Inclusion Complex of o-Phthalaldehyde-Metolachlor with Cyclodextrins Using the Thermochemically-Induced Fluorescence Derivatization (TIFD) Method and Its Analytical Application in Waters

Abstract

A thermochemically-induced fluorescence derivatization (TIFD) method for the determination of metolachlor (MET) based on the o-phthalaldehyde thermo product complex of MET (OPA-MET) enhanced with either hydroxypropyl-γ-CD (HP-γ-CD) or dimethyl-β-CD (DM-β-CD) was investigated. The analytical conditions of the TIFD method were the same for the complexes, except for the solvent. The fluorescence enhancement was highlighted for the OPA-MET complex in the presence of cyclodextrins (CDs). Besides the stability of the OPA-MET:CD inclusion complexes, which corroborates the reproductibility of the TIFD method, a 1:1 stoichiometric ratio between OPA-MET was obtained in both of the organized environments (CDs).

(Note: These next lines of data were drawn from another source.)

(* ===== verification/TowerSerdeProps.v ===== *)
(** The wire formats of the tower: round trips, rejection of non-canonical
    encodings, bounds, and a write past the end of a short buffer. *)
From S2P Require Import Prelude VotorBase Ghost Tower TowerVotes TowerSerde.

(** * Bit operations on bytes *)

Lemma land_127 v : Z.land v 127 = v mod 128.
Proof. change 127 with (Z.ones 7). by rewrite Z.land_ones by lia. Qed.

Lemma lor_add a b n : 0 <= n -> 0 <= a < 2 ^ n -> Z.lor a (b * 2 ^ n) = a + b * 2 ^ n.
Proof.
  intros Hn Ha. assert (Z.land a (b * 2 ^ n) = 0) as E.
  { apply Z.bits_inj'. intros i Hi. rewrite Z.land_spec, Z.bits_0. destruct (Z.lt_ge_cases i n).
    - rewrite Z.mul_pow2_bits_low by lia. apply andb_false_r.
    - destruct (Z.eq_dec a 0) as [->|]; [by rewrite Z.bits_0|]. rewrite (Z.bits_above_log2 a i); [done|lia|].
      apply Z.log2_lt_pow2; [lia|]. eapply Z.lt_le_trans; [apply Ha|]. apply Z.pow_le_mono_r; lia. }
  rewrite <- Z.lxor_lor by done. symmetry. by apply Z.add_nocarry_lxor.
Qed.

(** A byte with the continuation bit. *)
Lemma cont_byte v : 0 <= v -> Z.lor (Z.land v 127) 128 = v mod 128 + 128.
Proof. intros Hv. rewrite land_127. change 128 with (1 * 2 ^ 7) at 2. rewrite lor_add; [lia|lia|]. apply Z.mod_pos_bound. lia. Qed.

Lemma cont_bit b : 0 <= b < 256 -> Z.land b 128 = if b <? 128 then 0 else 128.
Proof.
  intros Hb. assert (Forall (fun b => Z.land b 128 = if b <? 128 then 0 else 128) (seqZ 0 256)) as Hall
    by (apply (bool_decide_eq_true_1 (Forall _ _)); vm_compute; reflexivity).
  rewrite Forall_forall in Hall. apply Hall. apply elem_of_seqZ. lia.
Qed.

(** * Variable-length integers *)

Lemma shift7 v : 0 <= v -> Z.shiftr v 7 = v / 128.
Proof. intros Hv. by rewrite Z.shiftr_div_pow2 by lia. Qed.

The binding constants (K1) of the inclusion complexes OPA-MET: HP-γ-CD and OPA-MET: DM-β-CD of 1:1 type are (264 ± 36) L·mol−1 and (173 ± 17) L·mol−1, respectively. Under the optimal conditions, the linear dynamic range of the TIFD method is 10–580 ng·mL−1 and correlation coefficients obtained through calibration curves were close to unity. Limits of detection (LODs) and quantification (LOQs) are in the ranges 0.06–0.09 ng·mL−1 and 0.2–0.3 ng·mL−1, respectively. A solid phase extraction (SPE) procedure successfully combined with the TIFD method in the presence of cyclodextrins, for quantitative analysis of samples spiked with metolachlor, led to satisfactorly accurate values (recovery: 92.2–121% and RSD: 1.1–1.3%).